Justice of the High Court Division of Bangladesh

Personal details
- Born: 5 January 1930
- Died: 20 October 2015 (aged 85) Dhaka, Bangladesh
- Profession: Judge

= Habibur Rahman Khan =

Bangladeshi Judge

Habibur Rahman Khan (5 January 1930 – 20 October 2015) was a judge of the High Court Division of Bangladesh Supreme Court and the only chairman of the Truth and Accountability Commission.

== Early life ==
Khan was born on 5 January 1930 in Manikganj District, East Bengal, British India.

== Career ==
Khan led a judicial commission in 1998 that looked at the Shamim Reza Rubel murder in police custody.

Khan was chairman of Bangladesh Press Council in 2006 and founder of Manikganj Zilla Samity. He was a former president of the Dhaka Bar Association.

In August 2007, clashes broke out between students of the University of Dhaka and Bangladesh Army soldiers stationed on campus and car of Directorate General of Forces Intelligence was burned.
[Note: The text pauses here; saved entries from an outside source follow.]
(* ===== verification/GoTime.v ===== *)
(** * [time.Parse(time.RFC3339, s)] and the time layouts of the program

    Times are nanoseconds since the Unix epoch in UTC; days are counted in the
    proleptic Gregorian calendar, as package [time] does. *)
From stdpp Require Import prelude strings.
From Stdlib Require Import Ascii String.
From S2P Require Import Prelude GoStrings.
Local Open Scope string_scope.

Definition second : Z := 1000000000.
Definition millisecond : Z := 1000000.

(** [Duration.Milliseconds]: division truncated towards zero. *)
Definition Milliseconds (d : Z) : Z := Z.quot d millisecond.

(** ** The calendar *)
Section Calendar.
Local Open Scope Z_scope.

Definition leap (y : Z) : bool :=
  (y mod 4 =? 0) && (negb (y mod 100 =? 0) || (y mod 400 =? 0)).

Definition daysIn (month year : Z) : Z :=
  if month =? 2 then (if leap year then 29 else 28)
  else if (month =? 4) || (month =? 6) || (month =? 9) || (month =? 11) then 30 else 31.

(** Days from 1970-01-01 to the given day; years begin in March so that the
    leap day is the last one. *)
Definition days_from_civil (y m d : Z) : Z :=
  let y := if m <=? 2 then y - 1 else y in
  let era := y / 400 in
  let yoe := y - era * 400 in
  let doy := (153 * (if 2 <? m then m - 3 else m + 9) + 2) / 5 + d - 1 in
  let doe := yoe * 365 + yoe / 4 - yoe / 100 + doy in
  era * 146097 + doe - 719468.

(** The day with this number: year, month, day. *)
Definition civil_from_days (z : Z) : Z * Z * Z :=
  let z := z + 719468 in
  let era := z / 146097 in
  let doe := z - era * 146097 in
  let yoe := (doe - doe / 1460 + doe / 36524 - doe / 146096) / 365 in
  let doy := doe - (365 * yoe + yoe / 4 - yoe / 100) in
  let mp := (5 * doy + 2) / 153 in
  let m := if mp <? 10 then mp + 3 else mp - 9 in
  ((if m <=? 2 then 1 else 0) + yoe + era * 400, m, doy - (153 * mp + 2) / 5 + 1).

(** [time.Date(y, m, d, hh, mm, ss, ns, UTC)]. *)
Definition Date (y m d hh mm ss ns : Z) : Z :=
  (days_from_civil y m d * 86400 + hh * 3600 + mm * 60 + ss) * second + ns.
End Calendar.

(** ** Parsing *)

(** [n] decimal digits. *)
Fixpoint digits (n : nat) (acc : Z) (s : string) : option (Z * string) :=
  match n with
  | O => Some (acc, s)
  | S n' =>
      match s with
      | String c s' => d ← digit_val c; digits n' (10 * acc + d)%Z s'
      | EmptyString => None
      end
  end.

Definition literal (c : ascii) (s : string) : option string :=
  match s with String a s' => if Ascii.eqb a c then Some s' else None | EmptyString => None end.

(** [getnum(value, false)]: two digits, or one when the next is none. *)
Definition getnum (s : string) : option (Z * string) :=
  match digits 2 0 s with Some r => Some r | None => digits 1 0 s end.

(** The fraction of a second: all its digits are consumed, nine count. *)
Fixpoint fraction (weight acc : Z) (s : string) : Z * string :=
  match s with
  | String c s' =>
      match digit_val c with
      | Some d => fraction (weight / 10) (acc + weight * d) s'
      | None => (acc, s)
      end
  | EmptyString => (acc, s)
  end.

Definition parse_fraction (s : string) : Z * string :=
  match s with
  | String p (String c _ as s') =>
      if (Ascii.eqb p "." || Ascii.eqb p ",") && bool_decide (is_Some (digit_val c))
      then fraction 100000000 0 s' else (0%Z, s)
  | _ => (0%Z, s)
  end.

(** The zone: seconds east of UTC; nothing may follow. *)
Definition parse_zone (s : string) : option Z :=
  if s =? "Z" then Some 0%Z
  else match s with
  | String sign s =>
      '(hh, s) ← digits 2 0 s; s ← literal ":" s; '(mm, s) ← digits 2 0 s;
      if (s =? "") && (hh <=? 24)%Z && (mm <=? 60)%Z then
        if Ascii.eqb sign "+" then Some (hh * 3600 + mm * 60)%Z
        else if Ascii.eqb sign "-" then Some (- (hh * 3600 + mm * 60))%Z else None
      else None
  | EmptyString => None
  end.

Definition parse_rfc3339 (s : string) : option Z :=
  '(y, s) ← digits 4 0 s; s ← literal "-" s; '(m, s) ← digits 2 0 s; s ← literal "-" s;
  '(d, s) ← digits 2 0 s; s ← literal "T" s;
  '(hh, s) ← getnum s; s ← literal ":" s; '(mm, s) ← digits 2 0 s; s ← literal ":" s;
  '(ss, s) ← digits 2 0 s;
  let '(ns, s) := parse_fraction s in
  off ← parse_zone s;
  if ((1 <=? m) && (m <=? 12) && (1 <=? d) && (d <=? daysIn m y) && (hh <? 24) && (mm <? 60)
      && (ss <? 60))%Z
  then Some (Date y m d hh mm ss ns - off * second)%Z else None.

(** ** Formatting *)

(** The last [n] decimal digits of [z >= 0]. *)
Fixpoint padded (n : nat) (z : Z) (acc : string) : string :=
  match n with O => acc | S n' => padded n' (z / 10) (String (digit (z mod 10)) acc) end.

(** [t.UTC().Format("2006-01-02T15:04:05.000Z")] for years of four digits;
    the layout with [Z07:00] gives the same text in UTC. *)
Definition format_ms (t : Z) : string :=
  let days := (t / (86400 * second))%Z in
  let rest := (t mod (86400 * second))%Z in
  let '(y, m, d) := civil_from_days days in
  padded 4 y "" ++ "-" ++ padded 2 m "" ++ "-" ++ padded 2 d "" ++ "T"
  ++ padded 2 (rest / (3600 * second)) "" ++ ":" ++ padded 2 (rest / (60 * second) mod 60) "" ++ ":"
  ++ padded 2 (rest / second mod 60) "" ++ "." ++ padded 3 (rest / millisecond mod 1000) "" ++ "Z".

Example format_ms_ex : format_ms 1700000000123456789 = "2023-11-14T22:13:20.123Z".
Proof. vm_compute. reflexivity. Qed.
Example parse_rfc3339_ex :
  parse_rfc3339 "2024-02-29T23:59:60Z" = None ∧
  parse_rfc3339 "2024-02-29T12:00:00.5+05:30" = Some 1709188200500000000%Z ∧
  parse_rfc3339 "2023-02-29T12:00:00Z" = None.
Proof. vm_compute. done. Qed.
Lemma clean_ascii s : clean s = true → ascii_only s = true.
Proof.
  induction s as [|c s IH]; [done|]. cbn [clean ascii_only]. unfold clean_char. intros.
  bool_hyps. apply andb_true_iff. split; [by apply Z.ltb_lt|by apply IH].
Qed.

#[local] Arguments String.eqb : simpl never.

Lemma single_eqb c d : (String c "" =? String d "") = Ascii.eqb c d.
Proof.
  destruct (Ascii.eqb_spec c d); [subst; apply String.eqb_refl|apply String.eqb_neq; congruence].
Qed.

Lemma chars_app s t : chars (s ++ t) = (chars s ++ chars t)%list.
Proof.
  induction s as [|c s IH]; [done|].
  change (String c "" :: chars (s ++ t) = String c "" :: (chars s ++ chars t)%list). by rewrite IH.
Qed.

(** Text without quotes goes to the current part, inside quotes or when it
    has no comma. *)
Lemma split_parts_text cur q s rest :
  clean s = true → q = true ∨ has_char "," s = false →
  split_parts cur q (chars s ++ rest) = split_parts (cur ++ s) q rest.
Proof.
  revert cur. induction s as [|c s IH]; intros cur Hs Hq; [by rewrite app_nil_str|].
  simpl in Hs, Hq. bool_hyps. unfold clean_char in *. bool_hyps.
  change (chars (String c s)) with (String c "" :: chars s). cbn [app split_parts].
  replace (String c "" =? String dquote "") with false by (rewrite single_eqb; done).
  replace ((String c "" =? ",") && negb q) with false.
  - rewrite IH; [by rewrite app_assoc_str|done|].
    destruct Hq as [|Hq]; [by left|right]. by apply orb_false_iff in Hq as [_ ?].
  - destruct Hq as [->|Hq]; [by rewrite andb_false_r|].
    apply orb_false_iff in Hq as [Hc _]. by rewrite (single_eqb c ","), Hc.
Qed.

Lemma split_parts_quote cur q rest :
  split_parts cur q (chars (String dquote "") ++ rest)
  = split_parts (cur ++ String dquote "") (negb q) rest.
Proof. reflexivity. Qed.

Lemma split_parts_field kv rest :
  key_ok kv.1 = true → clean kv.2 = true →
  split_parts "" false (chars (field_text kv) ++ rest) = split_parts (field_text kv) false rest.
Proof.
  destruct kv as [k v]. intros Hk Hv. unfold field_text, quoted. cbn [fst snd] in *.
  change (String "=" (String dquote (v ++ String dquote "")))
    with ("=" ++ String dquote "" ++ v ++ String dquote "").
  rewrite !chars_app, <-!(assoc_L (++)%list).
  destruct (key_ok_facts k Hk) as (? & ? & ?).
  rewrite split_parts_text by auto. rewrite split_parts_text by auto. rewrite split_parts_quote.
  rewrite split_parts_text by auto. rewrite split_parts_quote.
  simpl. by rewrite !app_assoc_str.
Qed.

Definition field_ok (kv : string * string) : Prop := key_ok kv.1 = true ∧ clean kv.2 = true.

Lemma ascii_fields kvs : Forall field_ok kvs → ascii_only (fields_text kvs) = true.
Proof.
  assert (∀ kv, field_ok kv → ascii_only (field_text kv) = true) as Hf.
  { intros [k v] [(? & _)%key_ok_facts ?]. unfold field_text, quoted. cbn [fst snd] in *.
    rewrite ascii_only_app. cbn [ascii_only]. rewrite ascii_only_app.
    by rewrite !(clean_ascii k), !(clean_ascii v). }
  induction 1 as [|kv kvs Hkv Hkvs IH]; [done|]. destruct kvs as [|kv' kvs]; [by apply Hf|].
  change (fields_text (kv :: kv' :: kvs))
    with (field_text kv ++ String "," (fields_text (kv' :: kvs))).
  rewrite ascii_only_app, Hf by done. exact IH.
Qed.
(** ** The invariant *)

Definition holds_sem (x : slot) : bool :=
  match x with SRun | SRelease => true | _ => false end.
Definition is_live (x : slot) : bool :=
  match x with SRun | SRelease | SWgDone => true | _ => false end.

Definition pos (p : pc) : nat :=
  match p with
  | PHead i | PAcquire i | PSelect i | PCheck i | PWait i | PReturned i => i
  end.
Definition in_loop (p : pc) : bool :=
  match p with PWait _ | PReturned _ => false | _ => true end.
Definition at_check (p : pc) : nat := match p with PCheck _ => 1 | _ => 0 end.

(** Requests between the start of their goroutine and the release of the
    semaphore: the concurrency the peer sees. *)
Definition in_flight (s : dstate) : nat := countb holds_sem (d_slots s).

(** What is known of payload [j] when the loop stands at position [i]. *)
Definition slot_ok (s : dstate) (j : nat) (b : B) : Prop :=
  let r := d_results s !! j in
  match d_slots s !! j with
  | Some SPending =>
      pos (d_pc s) ≤ j ∧ (j ∉ d_calls s) ∧
      r = Some (match d_pc s, d_ctx s with
                | (PWait _ | PReturned _), Some e => cancelled_result j e
                | _, _ => zero_result end)
  | Some SDenied =>
      j < pos (d_pc s) ∧ (j ∉ d_calls s) ∧ has_throttle = true ∧ r = Some (denied_result j)
  | Some SRun => j < pos (d_pc s) ∧ j ∉ d_calls s
  | Some (SRelease | SWgDone | SEnd) =>
      j < pos (d_pc s) ∧ j ∈ d_calls s ∧ r = Some (sendFn j b)
  | None => False
  end.
Lemma Client_Keys_spec now prefix r k :
  k ∈ Client_Keys now prefix r ↔ has_prefix prefix k = true ∧ live now (r_lookup r k) ≠ None.
Proof.
  destruct (r_scan_spec now prefix r) as (pages & Hp & Hl & Hk).
  unfold Client_Keys. by rewrite (keys_loop_pages _ 0 pages) by done.
Qed.

Definition Client_HSet now k (f : string) (v : B) r : result error unit * R :=
  let '(p, r') := r_exec now k (CHSet f v) r in (err_result p (), r').

Definition Client_HGet now k (f : string) r : result error (option B) * R :=
  let '(p, r') := r_exec now k (CHGet f) r in
  (match p with
   | ReplyErr e => Err e
   | ReplyBulk b => Ok (Some b)
   | _ => Ok None
   end, r').

Definition Client_HGetAll now k r : result error (gmap string B) * R :=
  let '(p, r') := r_exec now k CHGetAll r in
  (match p with
   | ReplyErr e => Err e
   | ReplyHash h => Ok h
   | _ => Ok ∅
   end, r').

Definition Client_HMGet now k (fs : list string) r : result error (list (option B)) * R :=
  let '(p, r') := r_exec now k (CHMGet fs) r in
  (match p with
   | ReplyErr e => Err e
   | ReplyMulti l => Ok l
   | _ => Ok []
   end, r').

Definition Client_IncrBy now k (delta : Z) r : result error Z * R :=
  let '(p, r') := r_exec now k (CIncrBy delta) r in
  (match p with
   | ReplyErr e => Err e
   | ReplyInt z => Ok z
   | _ => Ok 0%Z
   end, r').

Definition Client_Incr now k r : result error Z * R := Client_IncrBy now k 1 r.

Definition Client_SetNX now k (v : B) ttl r : result error bool * R :=
  let '(p, r') := r_exec now k (CSetNX v ttl) r in
  (match p with
   | ReplyErr e => Err e
   | ReplyInt z => Ok (z =? 1)%Z
   | _ => Ok false
   end, r').
(** What a step adds: passes begun, granted and denied, by what becomes of the
    loop and of its call. *)
Lemma act_counts now a t c t' c' r :
  act now a t c = Some (t', c', r) → pt_base t = true → 0 < pt_interval t →
  let b2z (x : bool) := if x then 1 else 0 in
  let ok := b2z (match r with Some true => true | _ => false end) in
  let no := b2z (match r with Some false => true | _ => false end) in
  let dg := pt_allowedCalls t' - pt_allowedCalls t in
  let dr := pt_retryCount t' - pt_retryCount t in
  let da := pt_acquireCalls t' - pt_acquireCalls t in
  dg = ok + b2z (is_granted c') - b2z (is_granted c) ∧
  pt_denyGlobal t' + pt_denySession t' + pt_denyOther t' = pt_denyGlobal t + pt_denySession t + pt_denyOther t + dr ∧
  dg + dr + b2z (in_pass c') - b2z (in_pass c) ≤ da ≤ dg + dr + b2z (in_pass c') - b2z (in_pass c) + no ∧
  (waits t → waits t').
Proof.
  intros Ha Hb Hi. destruct c, a; cbn [act] in Ha; try done.
  - rewrite Hb, (proj2 (Z.leb_gt _ _) Hi) in Ha. injection Ha as <- <- <-. cbn. split_and!; try lia; done.
  - pose proof (begin_waits t now) as Hw. destruct (0 <? wait t now) eqn:E; injection Ha as <- <- <-;
      (split; [cbn; lia|]); (split; [cbn; lia|]); (split; [cbn; lia|exact Hw]).
  - destruct (_ <=? _); [|done]. injection Ha as <- <- <-. cbn. split_and!; try lia; done.
  - injection Ha as <- <- <-. cbn. split_and!; try lia; done.
  - destruct allowed; injection Ha as <- <- <-.
    + cbn. split_and!; try lia; done.
    + split; [cbn; lia|]. split; [rewrite deny_sum; cbn; lia|]. split; [cbn; lia|done].
  - injection Ha as <- <- <-. cbn. split_and!; try lia; done.
  - destruct (_ <=? _); [|done]. injection Ha as <- <- <-. cbn. split_and!; try lia; done.
  - injection Ha as <- <- <-. cbn. split_and!; try lia; done.
Qed.

Lemma tallied_step j now a s s' :
  pt_base (pc_throttle s) = true → 0 < pt_interval (pc_throttle s) →
  pace_step j now a s = Some s' → tallied s → tallied s'.
Proof.
  intros Hb Hi (_ & c & t & c' & r & Hj & Ha & ->)%pace_step_cases [H1 H2 H3 H4].
  destruct (act_counts _ _ _ _ _ _ _ Ha Hb Hi) as (Hg & Hd & Hc & Hw).
  pose proof (countb_insert is_granted _ _ _ c' Hj) as Cg. pose proof (countb_insert in_pass _ _ _ c' Hj) as Cp.
  assert (length (granted (pc_returns s ++ match r with Some ok => [(j, ok, now)] | None => [] end)) =
    length (granted (pc_returns s)) + (if match r with Some true => true | _ => false end then 1 else 0))%nat as Lg
    by (rewrite granted_app, length_app; by destruct r as [[]|]).
  assert (refused (pc_returns s ++ match r with Some ok => [(j, ok, now)] | None => [] end) =
    refused (pc_returns s) + (if match r with Some false => true | _ => false end then 1 else 0))%nat as Lr
    by (unfold refused; rewrite countb_app; by destruct r as [[]|]).
  split; cbn [pc_throttle pc_callers pc_returns]; rewrite ?Lg, ?Lr; [| | |by apply Hw];
    destruct (is_granted c), (is_granted c'), (in_pass c), (in_pass c'), r as [[]|]; cbn in *; lia.
Qed.

(** ** All loops together *)

Definition granted_below (n : nat) (l : list (nat * bool * Z)) : list Z :=
  omap (λ x : nat * bool * Z, if x.1.2 && (x.1.1 <? n)%nat then Some x.2 else None) l.

Lemma granted_below_cons n i ok x l :
  granted_below n ((i, ok, x) :: l) = (if ok && (i <? n)%nat then [x] else []) ++ granted_below n l.
Proof. unfold granted_below. cbn [omap list_omap fst snd]. by destruct (ok && _). Qed.
Lemma granted_to_cons n i ok x l :
  granted_to n ((i, ok, x) :: l) = (if ok && bool_decide (i = n) then [x] else []) ++ granted_to n l.
Proof. unfold granted_to. cbn [omap list_omap fst snd]. by destruct (ok && _). Qed.

Lemma granted_below_S w n l :
  countb w (granted_below (S n) l) = (countb w (granted_below n l) + countb w (granted_to n l))%nat.
Proof.
  induction l as [|[[i ok] x] l IH]; [done|]. rewrite !granted_below_cons, granted_to_cons, !countb_app, IH.
  destruct ok; cbn [andb]; [|done].
  destruct (Nat.ltb_spec i n), (Nat.ltb_spec i (S n)); try lia; case_bool_decide; try lia; cbn [countb]; lia.
Qed.

Lemma granted_below_all n l : Forall (λ x, x.1.1 < n)%nat l → granted_below n l = granted l.
Proof.
  induction 1 as [|[[i ok] x] l Hx _ IH]; [done|]. rewrite granted_below_cons, IH. cbn in Hx.
  apply Nat.ltb_lt in Hx. rewrite Hx. by destruct ok.
Qed.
In the following days protests spread to different districts in which one person was killed and 300 were injured. Khan led a one man commission formed by the government to investigate the incident. His investigation found no fault with the actions of the university teachers. Bangladesh Police had detained Dr. Sadrul Amin, President of Dhaka University Teachers' Association and General Secretary of Dhaka University Teachers' Association M. Anwar Hossain. The police also detained Professor Harun-or-Rashid and Professor Dr. Neem Chandra Bhowmik of the University of Dhaka along with 15 students. His final report recommended that the government create a code of conduct for University of Dhaka students, teachers, and staff.

On 30 July 2008, Khan was made the first chairman of the Truth and Accountability Commission. The commission formed by the Fakhruddin Ahmed led Caretaker Government to investigate corruption. The Commission would be declared illegal by the High Court Division.

In 2010, Khan was made the leader of a single man commission to investigate government land which have been illegally occupied. He reported the task to be impossible due to the size of the task and the lack of manpower.

== Death ==
Khan died on 20 October 2015 in United Hospital Limited, Dhaka, Bangladesh.